In these records, how many lines contain "list"? Please reply with the number only.

> Stored items
*** Block opens ***

(** C7: for every string [s], [normalizeRequestPrefix s] returns a string
    that does not end with [/], and that starts with [/] unless it is
    empty. *)
Theorem request_prefix_slashes (s : jsstring) :
  exists r,
    Router.normalizeRequestPrefix (JSString s) = Normal r
    /\ ends_with (lit "/") r = false
    /\ (r <> lit "" -> starts_with (lit "/") r = true).
Proof.
  exists (with_leading_slash (spec_core s)).
  split; [apply normalizeRequestPrefix_core|].
  destruct (spec_core s) as [|c r] eqn:E.
  - split; [reflexivity|]. intros H. now elim H.
  - split; [|reflexivity].
    unfold with_leading_slash. rewrite ends_with_slash.
    change (lit "/" ++ c :: r) with ([slash] ++ c :: r).
    rewrite rev_app_distr.
    destruct (rev (c :: r)) as [|d q] eqn:R.
    + apply (f_equal (@length _)) in R. rewrite length_rev in R.
      discriminate.
    + rewrite <- E in R. exact (core_last s R).
Qed.

Lemma request_prefix_slashes_witness :
  exists r,
    Router.normalizeRequestPrefix (JSString (lit "/easy-mcp/")) = Normal r
    /\ ends_with (lit "/") r = false
    /\ starts_with (lit "/") r = true.
Proof.
  destruct (request_prefix_slashes (lit "/easy-mcp/")) as (r & H & He & Hs).
  exists r. repeat split; try assumption.
  apply Hs. vm_compute in H. injection H as <-. discriminate.
Defined.

(** C8, as stated, fails: the core of "/ a /" is " a ", which the second
    pass trims, so the second result differs from the first. *)
Lemma restripping_changes_spaced_core :
  Router.normalizeRouterBase (JSString (lit "/ a /")) = Normal (lit "/ a /")
  /\ Router.normalizeRouterBase (JSString (slice (lit "/ a /") 1 (-1)))
     = Normal (lit "/a/")
  /\ lit "/a/" <> lit "/ a /".
Proof. repeat split; try reflexivity. discriminate. Qed.

(** C8 (amended): for every string [x], with [r = normalizeRouterBase x],
    [normalizeRouterBase (r.slice(1, -1))] is [r] again exactly when the
    core [r.slice(1, -1)] has no whitespace at either end (when trimming
    leaves it unchanged). *)
Theorem restripping_stable_iff (x : jsstring) :
  exists r,
    Router.normalizeRouterBase (JSString x) = Normal r
    /\ (Router.normalizeRouterBase (JSString (slice r 1 (-1))) = Normal r
        <-> trim (slice r 1 (-1)) = slice r 1 (-1)).
Proof.
  exists (with_slashes (spec_core x)).
  split; [apply normalizeRouterBase_core|].
  rewrite slice_with_slashes, normalizeRouterBase_core.
  split.
  - intros H. injection H as H. apply with_slashes_inj in H.
    apply strip_trim_fixed. exact H.
  - intros H. f_equal. f_equal.
    unfold spec_core at 1. rewrite H. apply strip_core_fixed.
Qed.

Lemma restripping_stable_iff_witness :
  exists r,
    Router.normalizeRouterBase (JSString (lit " //app/v2/ ")) = Normal r
    /\ Router.normalizeRouterBase (JSString (slice r 1 (-1))) = Normal r.
Proof.
  destruct (restripping_stable_iff (lit " //app/v2/ ")) as (r & H & Hiff).
  exists r. split; [exact H|].
  apply Hiff. vm_compute in H. injection H as <-. reflexivity.
Defined.

(** C9: the concrete cases of the specification. A missing variable
    reaches the functions as the empty string, through [basePath]. *)
Theorem concrete_cases :
  (Router.normalizeRouterBase (JSString (lit "/easy-mcp/"))
   = Normal (lit "/easy-mcp/")
   /\ Router.normalizeRequestPrefix (JSString (lit "/easy-mcp/"))
      = Normal (lit "/easy-mcp"))
  /\ (Router.normalizeRouterBase (JSString (lit "app")) = Normal (lit "/app/")
      /\ Router.normalizeRequestPrefix (JSString (lit "app"))
         = Normal (lit "/app"))
  /\ (Router.normalizeRouterBase (JSString (lit "///")) = Normal (lit "/")
      /\ Router.normalizeRequestPrefix (JSString (lit "///"))
         = Normal (lit ""))
  /\ (Router.normalizeRouterBase (JSString (lit "  /v2/api/  "))
      = Normal (lit "/v2/api/")
      /\ Router.normalizeRequestPrefix (JSString (lit "  /v2/api/  "))
         = Normal (lit "/v2/api"))
  /\ (Router.normalizeRouterBase JSUndefined = Normal (lit "/")
      /\ Router.normalizeRequestPrefix JSUndefined = Normal (lit ""))
  /\ (Router.ROUTER_BASE JSUndefined = Normal (lit "/")
      /\ Router.API_REQUEST_PREFIX JSUndefined = Normal (lit "")).
Proof. repeat split; vm_compute; reflexivity. Qed.

(** C10: on a string, [null] or [undefined], the router base is the
    request prefix followed by one [/]. *)
Theorem router_base_is_prefix_and_slash (v : jsval) :
  string_or_nullish v = true ->
  exists p,
    Router.normalizeRequestPrefix v = Normal p
    /\ Router.normalizeRouterBase v = Normal (p ++ lit "/").
Proof.
  destruct v as [| |b|s]; intros H; try discriminate.
  - exists (lit ""). split; reflexivity.
  - exists (lit ""). split; reflexivity.
  - exists (with_leading_slash (spec_core s)).
    split; [apply normalizeRequestPrefix_core|].
    rewrite normalizeRouterBase_core. f_equal.
    destruct (spec_core s); reflexivity.
Qed.

Lemma router_base_is_prefix_and_slash_witness :
  exists p,
    Router.normalizeRequestPrefix (JSString (lit "/a//b/")) = Normal p
    /\ Router.normalizeRouterBase (JSString (lit "/a//b/"))
       = Normal (p ++ lit "/").
Proof.
  apply (router_base_is_prefix_and_slash (JSString (lit "/a//b/"))).
  reflexivity.
Defined.

(** * Further properties of the normalisers *)

(** ** Padding that the two passes remove *)
Section Padding.
Variable A : Type.
Variable p : A -> bool.

Lemma drop_while_end_app_all (x b : list A) :
  forallb p b = true -> drop_while_end p (x ++ b) = drop_while_end p x.
Proof.
  intros Hb. induction x as [|c x IH].
  - simpl. now apply drop_while_end_nil.
  - simpl app. rewrite !drop_while_end_cons, IH, forallb_app, Hb.
    now rewrite andb_true_r.
Qed.

Lemma drop_both_pad (a s b : list A) :
  forallb p a = true -> forallb p b = true ->
  drop_while_end p (drop_while p (a ++ s ++ b))
  = drop_while_end p (drop_while p s).
Proof.
  intros Ha Hb. rewrite drop_while_app, Ha, drop_while_app.
  destruct (forallb p s) eqn:F.
  - now rewrite (drop_while_all p b Hb), (drop_while_all p s F).
  - now apply drop_while_end_app_all.
Qed.

Lemma drop_both_nil (l : list A) :
  drop_while_end p (drop_while p l) = [] <-> forallb p l = true.
Proof.
  split.
  - intros H. apply drop_while_end_nil in H.
    destruct (drop_while_split p l) as (a & Ha & Pa).
    destruct (drop_while p l) as [|c r] eqn:E.
    + rewrite Ha, app_nil_r. exact Pa.
    + pose proof (drop_while_head p l E) as Hc.
      simpl in H. rewrite Hc in H. discriminate.
  - intros H. now rewrite (drop_while_all p l H).
Qed.
End Padding.

Lemma slash_not_space (c : code_unit) :
  is_slash c = true -> is_white_space c = false.
Proof.
  unfold is_slash. intros H. apply N.eqb_eq in H. now subst c.
Qed.

Lemma trim_pad (a s b : jsstring) :
  forallb is_white_space a = true -> forallb is_white_space b = true ->
  trim (a ++ s ++ b) = trim s.
Proof. apply drop_both_pad. Qed.

Lemma strip_pad (a s b : jsstring) :
  forallb is_slash a = true -> forallb is_slash b = true ->
  strip_slashes (a ++ s ++ b) = strip_slashes s.
Proof. apply drop_both_pad. Qed.

Lemma strip_nil (t : jsstring) :
  strip_slashes t = [] <-> forallb is_slash t = true.
Proof. apply drop_both_nil. Qed.

(** ** Strings that [trim] leaves alone *)

Lemma head_not_space_fixed (l : jsstring) :
  drop_while is_white_space l = l <-> head_not_space l = true.
Proof.
  split; [|apply drop_while_fixed].
  destruct l as [|c tl]; [reflexivity|]. simpl.
  destruct (is_white_space c); [|reflexivity].
  intros H. pose proof (drop_while_length is_white_space tl) as L.
  rewrite H in L. simpl in L. lia.
Qed.

Lemma last_not_space_fixed (l : jsstring) :
  drop_while_end is_white_space l = l <-> head_not_space (rev l) = true.
Proof.
  split; [|apply drop_while_end_fixed].
  intros H. apply head_not_space_fixed.
  rewrite <- drop_while_end_rev. now rewrite H.
Qed.

Lemma trim_fixed_parts (c : jsstring) :
  trim c = c <->
  head_not_space c = true /\ head_not_space (rev c) = true.
Proof.
  rewrite <- head_not_space_fixed, <- last_not_space_fixed.
  unfold trim. split.
  - intros H.
    pose proof (drop_while_end_length is_white_space
                  (drop_while is_white_space c)) as L2.
    pose proof (drop_while_length is_white_space c) as L3.
    rewrite H in L2.
    assert (E : drop_while is_white_space c = c)
      by (apply drop_while_same_length; lia).
    split; [exact E|]. now rewrite E in H.
  - intros [H1 H2]. now rewrite H1.
Qed.

Lemma head_not_space_pad (a s b : jsstring) :
  forallb is_slash a = true -> forallb is_slash b = true ->
  head_not_space s = true -> head_not_space (a ++ s ++ b) = true.
Proof.
  intros Ha Hb Hs. destruct a as [|c a].
  - destruct s as [|c s]; [|exact Hs].
    destruct b as [|c b]; [reflexivity|].
    simpl in *. apply andb_true_iff in Hb. destruct Hb as [Hc _].
    now rewrite (slash_not_space c Hc).
  - simpl in *. apply andb_true_iff in Ha. destruct Ha as [Hc _].
    now rewrite (slash_not_space c Hc).
Qed.

Lemma trim_fixed_pad (a s b : jsstring) :
  forallb is_slash a = true -> forallb is_slash b = true ->
  trim s = s -> trim (a ++ s ++ b) = a ++ s ++ b.
Proof.
  intros Ha Hb Hs. apply trim_fixed_parts in Hs. destruct Hs as [H1 H2].
  apply trim_fixed_parts. split.
  - now apply head_not_space_pad.
  - rewrite !rev_app_distr, <- app_assoc.
    apply head_not_space_pad; [now rewrite forallb_rev ..|exact H2].
Qed.

(** ** The core of a result *)

Lemma trim_with_slashes (c : jsstring) :
  trim (with_slashes c) = with_slashes c.
Proof.
  destruct c as [|x c]; [reflexivity|].
  apply trim_fixed_parts. split; [reflexivity|].
  change (with_slashes (x :: c)) with ((slash :: x :: c) ++ [slash]).
  now rewrite rev_app_distr.
Qed.

Lemma core_with_slashes (x : jsstring) :
  spec_core (with_slashes (spec_core x)) = spec_core x.
Proof.
  unfold spec_core at 1. rewrite trim_with_slashes.
  destruct (spec_core x) as [|c r] eqn:E; [reflexivity|].
  change (with_slashes (c :: r)) with ([slash] ++ (c :: r) ++ [slash]).
  rewrite strip_pad by reflexivity.
  rewrite <- E. apply strip_core_fixed.
Qed.

Lemma with_leading_slash_inj (a b : jsstring) :
  with_leading_slash a = with_leading_slash b -> a = b.
Proof.
  destruct a as [|x a], b as [|y b]; simpl; intros H;
    try reflexivity; try discriminate.
  now injection H as -> ->.
Qed.

Lemma with_leading_slash_end (s : jsstring) :
  ends_with (lit "/") (with_leading_slash (spec_core s)) = false.
Proof.
  destruct (spec_core s) as [|c r] eqn:E; [reflexivity|].
  unfold with_leading_slash. rewrite ends_with_slash.
  change (lit "/" ++ c :: r) with ([slash] ++ c :: r).
  rewrite rev_app_distr.
  destruct (rev (c :: r)) as [|d q] eqn:R.
  - apply (f_equal (@length _)) in R. rewrite length_rev in R. discriminate.
  - rewrite <- E in R. exact (core_last s R).
Qed.

Lemma with_leading_slash_includes (s : jsstring) :
  includes (lit "//") (with_leading_slash (spec_core s))
  = includes (lit "//") (spec_core s).
Proof.
  destruct (spec_core s) as [|c r] eqn:E; [reflexivity|].
  unfold with_leading_slash. rewrite includes_slashes_app.
  change (includes (lit "//") (lit "/")) with false.
  change (ends_with (lit "/") (lit "/")) with true.
  rewrite (starts_with_slash (c :: r)), (core_head s E).
  cbn [orb andb]. apply orb_false_r.
Qed.

(** ** What the normalisers keep *)

Lemma payload_app (a b : jsstring) : payload (a ++ b) = payload a ++ payload b.
Proof. apply filter_app. Qed.

Lemma payload_spaces (a : jsstring) :
  forallb is_white_space a = true -> payload a = [].
Proof.
  induction a as [|c a IH]; [reflexivity|]. simpl.
  intros H. apply andb_true_iff in H. destruct H as [Hc Ha].
  rewrite Hc, orb_true_r. simpl. now apply IH.
Qed.

Lemma payload_slashes (a : jsstring) :
  forallb is_slash a = true -> payload a = [].
Proof.
  induction a as [|c a IH]; [reflexivity|]. simpl.
  intros H. apply andb_true_iff in H. destruct H as [Hc Ha].
  rewrite Hc. simpl. now apply IH.
Qed.

Lemma trim_in_input_spaces (s : jsstring) :
  exists pre post, s = pre ++ trim s ++ post
                   /\ forallb is_white_space pre = true
                   /\ forallb is_white_space post = true.
Proof.
  unfold trim.
  destruct (drop_while_split is_white_space s) as (pre & Hpre & Ppre).
  destruct (drop_while_end_split is_white_space (drop_while is_white_space s))
    as (post & Hpost & Ppost).
  exists pre, post. split; [|split; assumption]. now rewrite <- Hpost.
Qed.

Lemma payload_core (s : jsstring) : payload (spec_core s) = payload s.
Proof.
  destruct (trim_in_input_spaces s) as (a & b & Hs & Ha & Hb).
  destruct (core_in_trim s) as (a' & b' & Ht & Ha' & Hb').
  rewrite Hs at 2. rewrite Ht, !payload_app.
  rewrite (payload_spaces a Ha), (payload_spaces b Hb),
    (payload_slashes a' Ha'), (payload_slashes b' Hb').
  simpl. now rewrite !app_nil_r.
Qed.

Lemma payload_with_slashes (c : jsstring) : payload (with_slashes c) = payload c.
Proof.
  destruct c as [|x c]; [reflexivity|].
  change (with_slashes (x :: c)) with ([slash] ++ (x :: c) ++ [slash]).
  rewrite !payload_app. change (payload [slash]) with (@nil code_unit).
  simpl app. apply app_nil_r.
Qed.

Lemma payload_with_leading_slash (c : jsstring) :
  payload (with_leading_slash c) = payload c.
Proof. destruct c as [|x c]; reflexivity. Qed.


Lemma strip_slashes_length (t : jsstring) :
  length (strip_slashes t) <= length t.
Proof.
  unfold strip_slashes.
  pose proof (drop_while_end_length is_slash (drop_while is_slash t)).
  pose proof (drop_while_length is_slash t). lia.
Qed.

*** Block closes ***

> Result of the task
3